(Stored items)
****************************************

Lemma trivial_walk_probability_witness :
  PST_model._depth unit_model = 1 /\
  PST_model.get_PST_by_name unit_model "A"%string
  = Some (PST.mk (Node.init None "A"%string) "A"%string 1 0) /\
  PST_model.get_event_prob unit_model ["A"%string] = Ok (VNum 1).
Proof.
  split; [reflexivity|]. split; [reflexivity|].
  exact (trivial_walk_probability unit_model "A"%string _ eq_refl eq_refl).
Defined.

Lemma get_event_prob_soft_failures_witness :
  (len ["A"; "B"]%string <> PST_model._depth scenario_fitted /\
   PST_model.get_event_prob scenario_fitted ["A"; "B"]%string = Ok VNone) /\
  (len ["Z"; "B"; "C"]%string = PST_model._depth scenario_fitted /\
   PST_model.get_PST_by_name scenario_fitted "Z"%string = None /\
   PST_model.get_event_prob scenario_fitted ["Z"; "B"; "C"]%string = Ok (VNum 0)) /\
  (len ("A" :: ["B"] ++ "X" :: [])%string = PST_model._depth scenario_fitted /\
   PST_model.get_PST_by_name scenario_fitted "A"%string = Some scenario_tree_A /\
   evaluated (PST.root scenario_tree_A) = true /\
   descend (PST.root scenario_tree_A) ["B"%string] = Some scenario_node_B /\
   Node.get_child_by_name scenario_node_B "X"%string = None /\
   PST_model.get_event_prob scenario_fitted ("A" :: ["B"] ++ "X" :: [])%string
   = Ok (VNum 0)).
Proof.
  destruct (get_event_prob_soft_failures scenario_fitted) as (Hlength & Hroot & Hwalk).
  assert (Ha : len ["A"; "B"]%string <> PST_model._depth scenario_fitted)
    by (vm_compute; discriminate).
  split; [|split].
  - split; [exact Ha | exact (Hlength _ Ha)].
  - split; [reflexivity|]. split; [reflexivity|].
    exact (Hroot "Z"%string ["B"; "C"]%string eq_refl eq_refl).
  - split; [reflexivity|]. split; [reflexivity|]. split; [reflexivity|].
    split; [reflexivity|]. split; [reflexivity|].
    exact (Hwalk "A"%string ["B"%string] "X"%string [] scenario_tree_A scenario_node_B
             eq_refl eq_refl eq_refl eq_refl eq_refl).
Defined.

Lemma built_evaluate (t : PST.t) :
  built t ->
  exists t', PST.evaluate_probability t = Ok t' /\ built t' /\
             evaluated (PST.root t') = true.
Proof.
  intros Hb.
  destruct (evaluate_total (PST.root t)) as [root' Hroot].
  { apply (all_nodes_weaken node_ok); [exact node_ok_positive | exact (built_ok t Hb)]. }
  assert (Heval : PST.evaluate_probability t
                  = Ok (PST.mk root' (PST.name t) (PST.depth t) (PST.power t))).
  { unfold PST.evaluate_probability. rewrite Hroot. reflexivity. }
  eexists. split; [exact Heval|]. split.
  - exact (built_eval _ _ Hb Heval).
  - exact (evaluate_evaluated _ _ Hroot).
Qed.

Lemma scenario_counted_tree_built : built scenario_counted_tree.
Proof.
  unfold scenario_counted_tree. cbn [PST.init].
  apply built_add, built_add. apply (built_init ["A"; "B"; "C"]%string). reflexivity.
Defined.

(** C2. After the evaluation pass of a tree, at every node that has a
    child the probabilities of the children sum to one, each being the
    child's count over the sum of the counts of all the children; the pass
    itself succeeds, the counts being positive. *)
Theorem evaluation_sums_to_one (t : PST.t) :
  built t ->
  exists t',
    PST.evaluate_probability t = Ok t' /\
    forall n, In n (subnodes (PST.root t')) -> Node.children n <> [] ->
              sums_to_one n /\ count_over_sum n.
Proof.
  intros Hb. destruct (built_evaluate t Hb) as (t' & Heval & _ & _).
  exists t'. split; [exact Heval|].
  unfold PST.evaluate_probability in Heval.
  apply bind_Ok in Heval. destruct Heval as (root' & Hroot & Heval).
  injection Heval as <-. simpl.
  pose proof (evaluate_count_over_sum _ _ Hroot) as Hall.
  rewrite Forall_forall in Hall.
  intros n Hin Hne. destruct (Hall n Hin Hne) as [Hratio Hs].
  split; [exact (count_over_sum_sums n Hratio Hs) | exact Hratio].
Qed.

Lemma evaluation_sums_to_one_witness :
  built scenario_counted_tree /\
  exists t',
    PST.evaluate_probability scenario_counted_tree = Ok t' /\
    forall n, In n (subnodes (PST.root t')) -> Node.children n <> [] ->
              sums_to_one n /\ count_over_sum n.
Proof.
  split.
  - exact scenario_counted_tree_built.
  - exact (evaluation_sums_to_one scenario_counted_tree scenario_counted_tree_built).
Defined.

(** C5. The distance of an evaluated tree to itself is 0. *)
Theorem distance_to_itself (t : PST.t) :
  built t ->
  exists t',
    PST.evaluate_probability t = Ok t' /\
    exists d, PST.get_distance t' t' = Ok d /\ (d == 0)%Q.
Proof.
  intros Hb. destruct (built_evaluate t Hb) as (t' & Heval & Hb' & Hev).
  exists t'. split; [exact Heval|].
  unfold PST.get_distance. apply tree_distance_self; [|exact Hev].
  apply (all_nodes_weaken node_ok); [exact node_ok_distinct | exact (built_ok t' Hb')].
Qed.

Lemma distance_to_itself_witness :
  built scenario_counted_tree /\
  exists t',
    PST.evaluate_probability scenario_counted_tree = Ok t' /\
    exists d, PST.get_distance t' t' = Ok d /\ (d == 0)%Q.
Proof.
  split.
  - exact scenario_counted_tree_built.
  - exact (distance_to_itself scenario_counted_tree scenario_counted_tree_built).
Defined.

(** C3. Merging a candidate child: when a child of the candidate's label
    exists, its count grows by 1, the existing child is returned and the
    dict gets no new entry; otherwise the candidate is appended with count 1
    and returned.  Hence merging N >= 1 candidates of one label into a node
    leaves exactly one child of that label, whose count is N plus the count
    it had, and no node of a built tree has two children of the same label. *)
Theorem add_child_merges (self cand : Node.t) :
  (forall child,
      Node.get_child_by_name self (Node.name cand) = Some child ->
      snd (Node.add_child self cand) = child /\
      exists pre i post,
        Node.children self = pre ++ (child, i) :: post /\
        existsb (String.eqb (Node.name cand)) (labels pre) = false /\
        Node.children (fst (Node.add_child self cand))
        = pre ++ (child, Node.mkInfo (Node.count i + 1) (Node.p i)) :: post) /\
  (Node.get_child_by_name self (Node.name cand) = None ->
   snd (Node.add_child self cand) = cand /\
   Node.children (fst (Node.add_child self cand))
   = Node.children self ++ [(cand, Node.mkInfo 1 None)]) /\
  (forall cands,
      distinct_labels self = true -> cands <> [] ->
      Forall (fun c => Node.name c = Node.name cand) cands ->
      occurrences (merge_all self cands) (Node.name cand) = 1%nat /\
      edge_count (merge_all self cands) (Node.name cand)
      = len cands + edge_count self (Node.name cand)) /\
  (distinct_labels self = true ->
   distinct_labels (fst (Node.add_child self cand)) = true) /\
  (forall t, built t -> all_nodes distinct_labels (PST.root t) = true).
Proof.
  split; [|split; [|split; [|split]]].
  - intros child Hc. rewrite (add_child_found _ _ _ Hc). simpl.
    split; [reflexivity|].
    destruct (incr_count_split _ _ _ Hc) as (pre & i & post & Hsplit & Hincr & Hpre).
    exists pre, i, post. repeat split; assumption.
  - intros Hc. rewrite (add_child_fresh _ _ Hc). simpl. split; reflexivity.
  - intros cands Hd Hne Hall.
    destruct (merge_all_counts (Node.name cand) cands Hall self Hd) as (_ & Hcount & Hocc).
    split; [exact (Hocc Hne) | exact Hcount].
  - apply distinct_add_child.
  - intros t Hb.
    apply (all_nodes_weaken node_ok); [exact node_ok_distinct | exact (built_ok t Hb)].
Qed.

Lemma add_child_merges_witness :
  (Node.get_child_by_name scenario_node_B "C"%string
   = Some (Node.mk "C"%string 2 [] false) /\
   snd (Node.add_child scenario_node_B (Node.init (Some scenario_node_B) "C"%string))
   = Node.mk "C"%string 2 [] false) /\
  (Node.get_child_by_name scenario_node_B "E"%string = None /\
   snd (Node.add_child scenario_node_B (Node.init (Some scenario_node_B) "E"%string))
   = Node.init (Some scenario_node_B) "E"%string) /\
  (distinct_labels scenario_node_B = true /\
   occurrences (merge_all scenario_node_B
                  [Node.init (Some scenario_node_B) "C"; Node.init None "C";
                   Node.init None "C"]%string) "C"%string = 1%nat /\
   edge_count (merge_all scenario_node_B
                 [Node.init (Some scenario_node_B) "C"; Node.init None "C";
                  Node.init None "C"]%string) "C"%string = 3 + 2) /\
  distinct_labels (fst (Node.add_child scenario_node_B
                          (Node.init (Some scenario_node_B) "C"%string))) = true /\
  (built scenario_counted_tree /\
   all_nodes distinct_labels (PST.root scenario_counted_tree) = true).
Proof.
  destruct (add_child_merges scenario_node_B (Node.init (Some scenario_node_B) "C"%string))
    as (Hfound & _ & Hmany & Hdistinct & Hbuilt).
  destruct (add_child_merges scenario_node_B (Node.init (Some scenario_node_B) "E"%string))
    as (_ & Hfresh & _).
  assert (Hc : Node.get_child_by_name scenario_node_B "C"%string
               = Some (Node.mk "C"%string 2 [] false)) by reflexivity.
  assert (Hd : distinct_labels scenario_node_B = true) by reflexivity.
  split; [|split; [|split; [|split]]].
  - split; [exact Hc | exact (proj1 (Hfound _ Hc))].
  - split; [reflexivity | exact (proj1 (Hfresh eq_refl))].
  - split; [exact Hd|].
    apply (Hmany [Node.init (Some scenario_node_B) "C"; Node.init None "C";
                  Node.init None "C"]%string Hd).
    + discriminate.
    + repeat constructor.
  - exact (Hdistinct Hd).
  - split; [exact scenario_counted_tree_built | exact (Hbuilt _ scenario_counted_tree_built)].
Defined.

(** C4. The distance from an evaluated node to another node, or to none:
    0 when this node has no children, and otherwise the sum over this node's
    children of (p1 - p2)^2 for a child matched by label in the other node
    and of p1^2 for the others.  Against none it is the sum of the squares of
    this node's probabilities, and a child of the other node whose label this
    node does not have changes nothing. *)
Theorem node_distance_spec (n : Node.t) (other : option Node.t) :
  flag_ok n = true ->
  children_evaluated n = true ->
  (forall o, other = Some o -> children_evaluated o = true) ->
  exists d s,
    Node.get_node_distance n other = Ok d /\
    spec_distance n other = Some s /\ (d == s)%Q /\
    (Node.children n = [] -> d = 0%Q) /\
    (other = None ->
     exists ps, child_probs n = Some ps /\ (d == Qsum (map (fun x => x ^ 2) ps))%Q) /\
    (forall o extra,
        other = Some o ->
        existsb (String.eqb (Node.name (fst extra))) (labels (Node.children n)) = false ->
        Node.get_node_distance n (Some (with_extra_child o extra)) = Ok d).
Proof.
  destruct n as [nm lv ch hc]. unfold flag_ok, children_evaluated. simpl.
  intros Hflag Hev Hother.
  apply Bool.eqb_prop in Hflag.
  destruct (distance_loop_spec other ch Hev Hother 0%Q) as (d & ts & Hloop & Hts & Hd).
  unfold Node.get_node_distance, spec_distance, child_probs. simpl.
  destruct ch as [|e rest].
  - simpl in Hflag. subst hc. simpl.
    exists 0%Q, 0%Q. repeat split; try reflexivity.
    intros _. exists []. split; reflexivity.
  - unfold len in Hflag. simpl length in Hflag.
    replace (Z.of_nat (S (length rest)) =? 0) with false in Hflag
      by (symmetry; apply Z.eqb_neq; lia).
    simpl in Hflag. subst hc. simpl negb. cbv iota.
    exists d, (Qsum ts). rewrite Hts. simpl option_map.
    split; [exact Hloop|]. split; [reflexivity|].
    split; [rewrite Hd; apply Qplus_0_l|]. split; [discriminate|]. split.
    + intros ->. destruct (spec_terms_None _ _ Hts) as (ps & Hps & ->).
      exists ps. split; [exact Hps|]. rewrite Hd. apply Qplus_0_l.
    + intros o extra -> Hfresh.
      rewrite (distance_loop_extra o extra _ Hfresh). exact Hloop.
Qed.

****************************************

## REQUIRED WORK
The lines above starting at the one that contains "(VNum 0)) /\" and ending at the one that contains "evaluated (PST.root scenario_tree_A)" must be transcribed exactly, and no other lines may appear.

## RESPONSE AREA
   PST_model.get_event_prob scenario_fitted ["Z"; "B"; "C"]%string = Ok (VNum 0)) /\
  (len ("A" :: ["B"] ++ "X" :: [])%string = PST_model._depth scenario_fitted /\
   PST_model.get_PST_by_name scenario_fitted "A"%string = Some scenario_tree_A /\
   evaluated (PST.root scenario_tree_A) = true /\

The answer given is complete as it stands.